_EXERCISE GOAL_
The answer should be an exact repeat of the stretch of material below from the line containing "(* Restore the original amfid port. *)" through the line containing "msgh_local_port := msgh_local_port".

_GIVEN ENTRIES_
• • • • •

(** Modelled from the spec: [proc_list_pids_with_path] of process.h, not
    among the sources: stores at most [capacity] of the PIDs running [path]
    and gives back how many there are. *)
Definition proc_list_pids_with_path (ok : bool) (s : State) (path : string)
    (pid : pid_t) (capacity : Z) : IO (bool * pid_t * Z) :=
  let found := find_by_path (procs s) path in
  call (SysProcListPids path)
    (if ok
     then (true,
           match found with
           | p :: _ => if 1 <=? capacity then p else pid
           | [] => pid
           end,
           Z.of_nat (List.length found))
     else (false, pid, capacity)).

(** Modelled from the spec: [threadexec_init] of threadexec/threadexec.h,
    [bind(processHandle) -> Context | fails]. *)
Definition threadexec_init (ok : bool) (task : mach_port_t) : IO threadexec_t :=
  call (SysThreadexecInit task)
    (if ok then Some {| tx_task := task |} else None).

(** ** create_amfid_threadexec *)

Definition AMFID_PATH : string := "/usr/libexec/amfid".

Record create_answers : Type := {
  c_proc_list : bool;
  c_host_get : kern_return_t;
  c_threadexec_init : bool
}.

Definition create_amfid_threadexec (k : create_answers) (s : State)
    : IO (bool * State) :=
  (* Get amfid's PID. *)
  let amfid_pid := 0 in
  let count := 1 in
  r <- proc_list_pids_with_path (c_proc_list k) s AMFID_PATH amfid_pid count ;;
  let '(ok, amfid_pid, count) := r in
  if negb ok || (count =? 0) then
    printf "Could not find amfid process" ;;;
    ret (false, s)
  else if 1 <? count then
    printf "Multiple processes with path %s" ;;;
    ret (false, s)
  else
    printf "Amfid PID: %d" ;;;
    (* Get amfid's task port. *)
    let amfid_task := MACH_PORT_NULL in
    r <- host_get_amfid_port (c_host_get k) s (mach_host_self s) amfid_task ;;
    let '(kr, amfid_task, s) := r in
    if negb (kr =? KERN_SUCCESS) then
      printf "Could not get amfid task" ;;;
      ret (false, s)
    else
      (* Create the threadexec. *)
      tx <- threadexec_init (c_threadexec_init k) amfid_task ;;
      let s := set_amfid_tx s tx in
      match tx with
      | None =>
          printf "Could not create execution context in amfid" ;;;
          ret (false, s)
      | Some _ => ret (true, s)
      end.

(** ** replace_amfid_port *)

Record replace_answers : Type := {
  r_host_get : kern_return_t;
  r_construct : kern_return_t * mach_port_t;
  r_host_set : kern_return_t
}.

Definition replace_amfid_port (k : replace_answers) (s : State)
    : IO (bool * State) :=
  (* Get a send right to the original amfid service port. *)
  let s := set_host_port_main s (mach_host_self s) in
  r <- host_get_amfid_port (r_host_get k) s (host_port_main s) (amfid_port s) ;;
  let '(kr, port, s) := r in
  let s := set_amfid_port s port in
  if negb (kr =? KERN_SUCCESS) then
    printf "Could not get amfid's service port" ;;;
    ret (false, s)
  else
    (* Create a Mach port that will replace the amfid port. *)
    r <- mach_port_construct (r_construct k) s (fake_amfid_port s) ;;
    let '(kr, port, s) := r in
    let s := set_fake_amfid_port s port in
    if negb (kr =? KERN_SUCCESS) then
      printf "Could not create fake amfid port" ;;;
      ret (false, s)
    else
      (* Set our new Mach port as the host special port. *)
      r <- host_set_amfid_port (r_host_set k) s (host_port_main s)
                               (fake_amfid_port s) ;;
      let (kr, s) := r in
      if negb (kr =? KERN_SUCCESS) then
        printf "Could not register fake amfid port: error %d" ;;;
        ret (false, s)
      else
        printf "Registered new amfid port: 0x%x" ;;;
        ret (true, s).

(** ** restore_amfid_port *)

Definition restore_amfid_port (host_set_kr : kern_return_t) (s : State)
    : IO State :=
  (* Restore the original amfid port. *)
  r <- host_set_amfid_port host_set_kr s (host_port_main s) (amfid_port s) ;;
  let (kr, s) := r in
  (if negb (kr =? KERN_SUCCESS) then
     printf "Could not restore fake amfid port"
   else ret tt) ;;;
  (* Close our fake amfid port. *)
  s <- mach_port_destroy s (fake_amfid_port s) ;;
  ret (set_fake_amfid_port s MACH_PORT_NULL).

(** ** Messages *)

Record mach_msg_header_t : Type := {
  msgh_bits : Z;
  msgh_remote_port : mach_port_t;
  msgh_local_port : mach_port_t
}.

Definition set_msgh_remote_port (h : mach_msg_header_t) (p : mach_port_t)
    : mach_msg_header_t :=
  {| msgh_bits := msgh_bits h; msgh_remote_port := p;
     msgh_local_port := msgh_local_port h |}.

(** The procedure selector of a request. *)
Inductive routine : Type :=
| verify_code_directory
| permit_unrestricted_debugging
| unknown_routine.

(** A received request: header, selector, the arguments of
    [verify_code_directory], and the audit token of the trailer. *)
Record request_t : Type := {
  rq_head : mach_msg_header_t;
  rq_routine : routine;
  rq_path : string;
  rq_file_offset : Z;
  rq_a4 : Z;
  rq_a5 : Z;
  rq_a6 : Z;
  rq_audit : audit_token_t
}.

(** The reply buffer shared with amfid: [mig_reply_error_t] followed by the
    out-parameters of the two routines. *)
Record reply_t : Type := {
  Head : mach_msg_header_t;
  RetCode : kern_return_t;
  verify : verify_out;
  unrestricted_debugging : Z
}.

Definition set_Head (r : reply_t) (h : mach_msg_header_t) : reply_t :=
  {| Head := h; RetCode := RetCode r; verify := verify r;
     unrestricted_debugging := unrestricted_debugging r |}.

Definition set_reply_remote_port (r : reply_t) (p : mach_port_t) : reply_t :=
  set_Head r (set_msgh_remote_port (Head r) p).

(** Modelled from the spec: [amfid_server] of amfidServer.h (generated by
    MIG), which is not among the sources.  It routes the request by its
    procedure selector to the handler and fills the reply: the header's bits
    are the reply-port bits of the request, the reply goes to the request's
    reply port, and [RetCode] is what the handler returned, or MIG_BAD_ID
    when no routine matches. *)
Definition amfid_server (env : Env) (request : request_t) (reply : reply_t)
    : IO reply_t :=
  let InHeadP := rq_head request in
  let OutHeadP :=
    {| msgh_bits := MACH_MSGH_BITS (MACH_MSGH_BITS_REPLY (msgh_bits InHeadP)) 0;
       msgh_remote_port := msgh_remote_port InHeadP;
       msgh_local_port := MACH_PORT_NULL |} in
  match rq_routine request with
  | verify_code_directory =>
      r <- verify_code_directory_mig env (msgh_local_port InHeadP)
             (rq_path request) (rq_file_offset request)
             (rq_a4 request) (rq_a5 request) (rq_a6 request)
             (verify reply) (rq_audit request) ;;
      let (kr, out) := r in
      ret {| Head := OutHeadP; RetCode := kr; verify := out;
             unrestricted_debugging := unrestricted_debugging reply |}
  | permit_unrestricted_debugging =>
      r <- permit_unrestricted_debugging_v2 (msgh_local_port InHeadP)
             (unrestricted_debugging reply) (rq_audit request) ;;
      let (kr, out) := r in
      ret {| Head := OutHeadP; RetCode := kr; verify := verify reply;
             unrestricted_debugging := out |}
  | unknown_routine =>
      ret {| Head := OutHeadP; RetCode := MIG_BAD_ID; verify := verify reply;
             unrestricted_debugging := unrestricted_debugging reply |}
  end.

(** ** run_amfid_server *)

(** What the outside answers during one turn of the loop: the receive, the
    insertion of the reply port into amfid, the remote [mach_msg], and
    [pid_for_task]. *)
Record relay_answers : Type := {
  rcv_kr : kern_return_t;
  rcv_request : request_t;
  port_insert : option mach_port_t;
  call_cv : bool;
  pid_for_task : kern_return_t
}.

Definition is_some {A : Type} (o : option A) : bool :=
  match o with
  | Some _ => true
  | None => false
  end.

(** How one turn of the loop ends. *)
Inductive ctl : Type := Continue | Break | Abort.

(** How the loop is found after the requests of a script: returned,
    aborted by an assertion, or blocked in [mach_msg] for the next one. *)
Inductive exit : Type := Returned | Aborted | Receiving.

Section Relay.

(** The MIG server the loop dispatches to. *)
Variable server : request_t -> reply_t -> IO reply_t.

Variable tx : threadexec_t.
Variable fake_port : mach_port_t.

Definition check_amfid (a : relay_answers) : IO ctl :=
  kr <- call (SysPidForTask (threadexec_task tx) (pid_for_task a))
            (pid_for_task a) ;;
  if negb (kr =? KERN_SUCCESS) then
    printf "Amfid died" ;;;
    ret Break
  else ret Continue.

(** The body of the [for (;;)]. *)
Definition serve_one (a : relay_answers) (reply : reply_t)
    : IO (ctl * reply_t) :=
  (* Receive a message from the kernel. *)
  kr <- call (SysMachMsgReceive fake_port) (rcv_kr a) ;;
  if negb (kr =? KERN_SUCCESS) then
    printf "Failed to receive message on fake amfid port: %d" ;;;
    ret (Break, reply)
  else
    let request := rcv_request a in
    (* Process the message with our amfid server to fill in the reply. *)
    reply <- (let (r, calls) := server request reply in
              call (SysAmfidServer calls) r) ;;
    (* Mig semantics. *)
    reply <- (if negb (MACH_MSGH_BITS_IS_COMPLEX (msgh_bits (Head reply)))
              then
                if RetCode reply =? MIG_NO_REPLY then
                  ret (set_reply_remote_port reply MACH_PORT_NULL)
                else if negb (RetCode reply =? KERN_SUCCESS) then
                  call (SysMachMsgDestroy MACH_PORT_NULL) reply
                else ret reply
              else ret reply) ;;
    (* Now translate that reply so it can be sent by amfid. *)
    if MACH_MSGH_BITS_IS_COMPLEX (msgh_bits (Head reply)) then
      call (SysAssertFailed
              "!MACH_MSGH_BITS_IS_COMPLEX(reply->Head.msgh_bits)")
           (Abort, reply)
    else if negb (MACH_MSGH_BITS_REMOTE (msgh_bits (Head reply))
                  =? MACH_MSG_TYPE_MOVE_SEND_ONCE) then
      call (SysAssertFailed
              "MACH_MSGH_BITS_REMOTE(reply->Head.msgh_bits) == MACH_MSG_TYPE_MOVE_SEND_ONCE")
           (Abort, reply)
    else
      r <- call (SysThreadexecPortInsert (msgh_remote_port (Head reply))
                   (is_some (port_insert a)))
                (port_insert a) ;;
      match r with
      | None =>
          printf "Could not move the send-once right into amfid" ;;;
          call (SysPortDeallocate (msgh_remote_port (Head reply))) tt ;;;
          c <- check_amfid a ;;
          ret (c, reply)
      | Some remote =>
          let reply := set_reply_remote_port reply remote in
          ok <- call (SysThreadexecCallMachMsgSend
                        (msgh_remote_port (Head reply)) (call_cv a))
                     (call_cv a) ;;
          if negb ok then
            printf "Could not send our reply from amfid: error %d" ;;;
            call (SysThreadexecPortDeallocate
                    (msgh_remote_port (Head reply))) tt ;;;
            c <- check_amfid a ;;
            ret (c, reply)
          else
            ret (Continue, reply)
      end.

(** The loop, over the answers of the turns that have happened so far.
    [mach_msg] waits without timeout: when the script is used up the loop
    is blocked in the receive. *)
Fixpoint serve (script : list relay_answers) (reply : reply_t)
    : IO (exit * reply_t) :=
  match script with
  | [] => ret (Receiving, reply)
  | a :: script' =>
      r <- serve_one a reply ;;
      match r with
      | (Continue, reply) => serve script' reply
      | (Break, reply) => ret (Returned, reply)
      | (Abort, reply) => ret (Aborted, reply)
      end
  end.

End Relay.

(** [run_amfid_server] with the globals of the state; [reply] is the buffer
    [threadexec_shared_vm_default] hands out. *)
Definition run_amfid_server (server : request_t -> reply_t -> IO reply_t)
    (s : State) (reply : reply_t) (script : list relay_answers)
    : IO (exit * reply_t) :=
  serve server (amfid_tx s) (fake_amfid_port s) script reply.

• • • • •

_RESPONSE BOX_
  (* Restore the original amfid port. *)
  r <- host_set_amfid_port host_set_kr s (host_port_main s) (amfid_port s) ;;
  let (kr, s) := r in
  (if negb (kr =? KERN_SUCCESS) then
     printf "Could not restore fake amfid port"
   else ret tt) ;;;
  (* Close our fake amfid port. *)
  s <- mach_port_destroy s (fake_amfid_port s) ;;
  ret (set_fake_amfid_port s MACH_PORT_NULL).

(** ** Messages *)

Record mach_msg_header_t : Type := {
  msgh_bits : Z;
  msgh_remote_port : mach_port_t;
  msgh_local_port : mach_port_t
}.

Definition set_msgh_remote_port (h : mach_msg_header_t) (p : mach_port_t)
    : mach_msg_header_t :=
  {| msgh_bits := msgh_bits h; msgh_remote_port := p;
     msgh_local_port := msgh_local_port h |}.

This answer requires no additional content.